Open themiyan opened 8 years ago

themiyan commented 8 years ago

I noticed in the code that in the final stages of the rectification, the standard deviation of dithered positions are added linearly: line 212-224 in Rectify.py.

    S = output.shape
    img = solution["eps_img"]
    std = solution["sd_img"]
    tms = solution["itime_img"]

    for i_solution in xrange(1,len(all_solutions)):
            info("Combining solution %i" %i_solution)
            solution = all_solutions[i_solution][i_slit]
            img += solution["eps_img"]
            std += solution["sd_img"]
            tms += solution["itime_img"]

I guess this should be added in quadrature, else we will be overestimating the error? Is this really the case or am I interpreting the code incorrectly?

Thanks,

Themiya.

nickkonidaris commented 8 years ago

This looks like a problem; I think it's a holdover from the days where I reported variance rather than SD. Somehow I thought I got this right, but it looks as if the bug has persisted. Sorry.

csteidel commented 8 years ago

Let’s not be hasty about this conclusion, because at the time we were fixing this issue (~2 years ago?), I looked at things carefully along with Nick and they were being handled correctly. It’s important to look at the full accounting of the calculation, and it will also depend on when the integration times are accounted for, whether frames are averaged or summed, etc. Are we sure that “sd” in this context is not actually “sigma^2”?

On Jan 22, 2016, at 11:34 AM, Nick Konidaris notifications@github.com wrote:

This looks like a problem; I think it's a holdover from the days where I reported variance rather than SD. Somehow I thought I got this right, but it looks as if the bug has persisted. Sorry.

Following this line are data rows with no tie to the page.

(** * Movie recommender front end: the [App] component of
    [Frontend/webpage/src/App.js]

    The component is a React function component: ten [useState] cells, two
    reference-data fetches started on mount, two asynchronous click handlers
    ([handlePredict], [handleRecommend]) and a render function.

    The development has four layers.
    - [JS]: the JavaScript values the component handles (parsed JSON, IEEE
      doubles as [spec_float]), truthiness, property read, [||], [parseInt].
    - [App]: the state record, the handlers split at their [await]s, the
      render fragments that the properties talk about.
    - [Loop]: the browser event loop around the component: user events enabled
      by the rendered controls, outstanding requests, settlement of a request
      with an outcome; reachable states and their invariants.
    - [Page]: the loop cut down to what the rendered page offers: a select
      delivers the value of one of its options, and nothing happens after a
      render that throws. *)

From Stdlib Require Import ZArith List String Ascii Bool Lia.
From Stdlib Require Import Floats.SpecFloat.
From Stdlib Require Import DecimalString DecimalNat.
From Stdlib Require DecimalFacts.
Import ListNotations.

Open Scope string_scope.

Set Warnings "-register-all".

(** ** JavaScript values *)

Module JS.

(** A JavaScript number is an IEEE 754 binary64 value. *)
Definition number : Type := spec_float.

Definition prec : Z := 53.
Definition emax : Z := 1024.

Definition NaN : number := S754_nan.

(** The double nearest to the integer [z]; [negzero] is the sign given to a
    zero result. *)
Definition ofZ (negzero : bool) (z : Z) : number :=
  binary_normalize prec emax z 0 negzero.

Definition num (z : Z) : number := ofZ false z.

(** Values: what [JSON.parse] builds, and [undefined] for absent
    properties.  An object keeps its properties in insertion order. *)
Inductive value : Type :=
| VUndefined
| VNull
| VBool (b : bool)
| VNum (n : number)
| VStr (s : string)
| VArr (items : list value)
| VObj (props : list (string * value)).

(** Result of an evaluation that may throw; the exception is represented by
    its [message], the only part of it the component reads. *)
Inductive result (A : Type) : Type :=
| Ok (a : A)
| Throw (message : string).
Arguments Ok {A} a.
Arguments Throw {A} message.

Definition bind {A B : Type} (r : result A) (k : A -> result B) : result B :=
  match r with
  | Ok a => k a
  | Throw m => Throw m
  end.

Notation "x <- r ;; k" := (bind r (fun x => k))
  (at level 61, r at next level, right associativity).

(** ToBoolean. *)
Definition truthy (v : value) : bool :=
  match v with
  | VUndefined | VNull => false
  | VBool b => b
  | VNum (S754_zero _) | VNum S754_nan => false
  | VNum _ => true
  | VStr s => negb (String.eqb s "")
  | VArr _ | VObj _ => true
  end.

(** [a || b]. *)
Definition or_else (a b : value) : value :=
  if truthy a then a else b.

Fixpoint lookup (k : string) (props : list (string * value)) : option value :=
  match props with
  | [] => None
  | (k', v) :: rest => if String.eqb k k' then Some v else lookup k rest
  end.

(** The message of the TypeError raised by a property read on [null] or
    [undefined] (V8's wording; nothing below depends on the wording). *)
Definition cannot_read (what k : string) : string :=
  "Cannot read properties of " ++ what ++ " (reading '" ++ k ++ "')".

(** [v.k] for the property names the component reads ([userIds], [movies],
    [error], [recommendations], [movieId], [title], [genres],
    [predictedRating]): none of them is defined on a built-in prototype, so
    the read finds an own property of an object or nothing. *)
Definition get (v : value) (k : string) : result value :=
  match v with
  | VUndefined => Throw (cannot_read "undefined" k)
  | VNull => Throw (cannot_read "null" k)
  | VObj props =>
      match lookup k props with
      | Some x => Ok x
      | None => Ok VUndefined
      end
  | VBool _ | VNum _ | VStr _ | VArr _ => Ok VUndefined
  end.

(** *** [parseInt(s)] with no radix argument *)

Definition is_space (c : ascii) : bool :=
  let n := nat_of_ascii c in
  (Nat.leb 9 n && Nat.leb n 13) || Nat.eqb n 32.

Definition byte (c : ascii) (n : nat) : bool := Nat.eqb (nat_of_ascii c) n.

(** The white space outside ASCII, a string being the UTF-8 bytes of its
    text: U+00A0 in two bytes, and in three bytes U+1680, U+2000 to U+200A,
    U+2028, U+2029, U+202F, U+205F, U+3000 and U+FEFF. *)
Definition space2 (c1 c2 : ascii) : bool := byte c1 194 && byte c2 160.

Definition space3 (c1 c2 c3 : ascii) : bool :=
  let n3 := nat_of_ascii c3 in
  (byte c1 225 && byte c2 154 && byte c3 128)
  || (byte c1 226 && byte c2 128
      && ((Nat.leb 128 n3 && Nat.leb n3 138)
          || byte c3 168 || byte c3 169 || byte c3 175))
  || (byte c1 226 && byte c2 129 && byte c3 159)
  || (byte c1 227 && byte c2 128 && byte c3 128)
  || (byte c1 239 && byte c2 187 && byte c3 191).

(** The first byte of a white-space character of more than one byte. *)
Definition space_lead (c : ascii) : bool :=
  byte c 194 || byte c 225 || byte c 226 || byte c 227 || byte c 239.

Fixpoint trim_start (s : string) : string :=
  match s with
  | String c1 r1 =>
      if is_space c1 then trim_start r1
      else if space_lead c1 then
        match r1 with
        | String c2 r2 =>
            if space2 c1 c2 then trim_start r2
            else
              match r2 with
              | String c3 r3 => if space3 c1 c2 c3 then trim_start r3 else s
              | EmptyString => s
              end
        | EmptyString => s
        end
      else s
  | EmptyString => s
  end.

Definition digit_value (radix : Z) (c : ascii) : option Z :=
  let n := Z.of_nat (nat_of_ascii c) in
  let d :=
    if Z.leb 48 n && Z.leb n 57 then Some (n - 48)%Z
    else if Z.leb 97 n && Z.leb n 122 then Some (n - 87)%Z
    else if Z.leb 65 n && Z.leb n 90 then Some (n - 55)%Z
    else None in
  match d with
  | Some x => if Z.ltb x radix then Some x else None
  | None => None
  end.

(** The integer written by the longest prefix of [s] made of digits of
    [radix]; [acc] is [None] until a digit has been read. *)
Fixpoint digits (radix : Z) (s : string) (acc : option Z) : option Z :=
  match s with
  | String c rest =>
      match digit_value radix c with
      | Some d =>
          digits radix rest
            (Some (radix * match acc with Some a => a | None => 0 end + d)%Z)
      | None => acc
      end
  | EmptyString => acc
  end.

Definition strip_sign (s : string) : bool * string :=
  match s with
  | String "-" rest => (true, rest)
  | String "+" rest => (false, rest)
  | _ => (false, s)
  end.

Definition strip_hex (s : string) : Z * string :=
  match s with
  | String "0" (String "x" rest) => (16%Z, rest)
  | String "0" (String "X" rest) => (16%Z, rest)
  | _ => (10%Z, s)
  end.

(** Leading white space, an optional sign, an optional [0x], then digits;
    [NaN] when there is no digit.  The digits are read exactly and rounded
    once to a double. *)
Definition parseInt (s : string) : number :=
  let (neg, s1) := strip_sign (trim_start s) in
  let (radix, s2) := strip_hex s1 in
  match digits radix s2 None with
  | None => NaN
  | Some z => ofZ neg (if neg then - z else z)
  end.

(** Comparison with integer bounds, as [<=] on doubles. *)
Definition between (lo hi : Z) (n : number) : bool :=
  SFleb (num lo) n && SFleb n (num hi).

End JS.

(** ** The component *)

Module App.
Import JS.

Definition API_BASE_URL : string := "http://localhost:5000/api".

(** The ten [useState] cells.  [selectedUser] and [selectedMovie] hold the
    [value] of a DOM control, a string; [users], [movies], [prediction],
    [recommendations] and [error] hold whatever a response body (or the
    initial value) put there. *)
Record State : Type := mkState {
  activeTab : string;
  users : value;
  movies : value;
  selectedUser : string;
  selectedMovie : string;
  prediction : value;
  recommendations : value;
  topN : number;
  loading : bool;
  error : value
}.

(** The arguments of the [useState] calls. *)
Definition initial : State := {|
  activeTab := "predict";
  users := VArr [];
  movies := VArr [];
  selectedUser := "";
  selectedMovie := "";
  prediction := VNull;
  recommendations := VArr [];
  topN := num 10;
  loading := false;
  error := VNull
|}.

(** What a piece of handler code does to the outside: a call of one of the
    state setters, or a line on the console. *)
Inductive Effect : Type :=
| SetActiveTab (v : string)
| SetUsers (v : value)
| SetMovies (v : value)
| SetSelectedUser (v : string)
| SetSelectedMovie (v : string)
| SetPrediction (v : value)
| SetRecommendations (v : value)
| SetTopN (v : number)
| SetLoading (v : bool)
| SetError (v : value)
| ConsoleError (label message : string).

Definition apply (e : Effect) (st : State) : State :=
  match e with
  | SetActiveTab v =>
      mkState v (users st) (movies st) (selectedUser st) (selectedMovie st)
        (prediction st) (recommendations st) (topN st) (loading st) (error st)
  | SetUsers v =>
      mkState (activeTab st) v (movies st) (selectedUser st) (selectedMovie st)
        (prediction st) (recommendations st) (topN st) (loading st) (error st)
  | SetMovies v =>
      mkState (activeTab st) (users st) v (selectedUser st) (selectedMovie st)
        (prediction st) (recommendations st) (topN st) (loading st) (error st)
  | SetSelectedUser v =>
      mkState (activeTab st) (users st) (movies st) v (selectedMovie st)
        (prediction st) (recommendations st) (topN st) (loading st) (error st)
  | SetSelectedMovie v =>
      mkState (activeTab st) (users st) (movies st) (selectedUser st) v
        (prediction st) (recommendations st) (topN st) (loading st) (error st)
  | SetPrediction v =>
      mkState (activeTab st) (users st) (movies st) (selectedUser st)
        (selectedMovie st) v (recommendations st) (topN st) (loading st)
        (error st)
  | SetRecommendations v =>
      mkState (activeTab st) (users st) (movies st) (selectedUser st)
        (selectedMovie st) (prediction st) v (topN st) (loading st) (error st)
  | SetTopN v =>
      mkState (activeTab st) (users st) (movies st) (selectedUser st)
        (selectedMovie st) (prediction st) (recommendations st) v (loading st)
        (error st)
  | SetLoading v =>
      mkState (activeTab st) (users st) (movies st) (selectedUser st)
        (selectedMovie st) (prediction st) (recommendations st) (topN st) v
        (error st)
  | SetError v =>
      mkState (activeTab st) (users st) (movies st) (selectedUser st)
        (selectedMovie st) (prediction st) (recommendations st) (topN st)
        (loading st) v
  | ConsoleError _ _ => st
  end.

(** The state after a run of effects, and every state on the way (one per
    effect, the last one being [run es st]). *)
Definition run (es : list Effect) (st : State) : State :=
  fold_left (fun s e => apply e s) es st.

Fixpoint states (es : list Effect) (st : State) : list State :=
  match es with
  | [] => []
  | e :: rest => apply e st :: states rest (apply e st)
  end.

Fixpoint logged (es : list Effect) : list (string * string) :=
  match es with
  | [] => []
  | ConsoleError l m :: rest => (l, m) :: logged rest
  | _ :: rest => logged rest
  end.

— Reply to this email directly or view it on GitHub https://github.com/Keck-DataReductionPipelines/MosfireDRP/issues/40#issuecomment-174021422.

themiyan commented 8 years ago

Thanks Nick & Chuck to looking into this: yes, i remember the code used to give the inverse variance back in the day.

To answer @csteidel questions,

Are we sure that “sd” in this context is not actually “sigma^2”?

It seems to convert the inverse variance to standard deviation in a function before passing it back to handle the co-addition (line 417-421 Rectify.py)

    IV = np.array(ivar_img)
    bad = np.isclose(IV,0)
    IV[bad] = np.inf
    var_img = np.nanmean(1/np.array(IV), axis=0)
    sd_img = np.sqrt(var_img)
when the integration times are accounted for

The integration time for the std in accounted just before the files are being written as one of the final steps:

       header['bunit'] = ('electron/second', 'sigma/itime')
        IO.writefits(std/tms, maskname,
            "{0}_{1}_{2}_sig.fits".format(outname, band, target_name), options,
            overwrite=True, header=header, lossy_compress=False)
whether frames are averaged or summed

Not sure about this but seems in imcombine the stacked exposures for each dithering is considered as the sum/itime of total individual exposures? itime is just the total sum.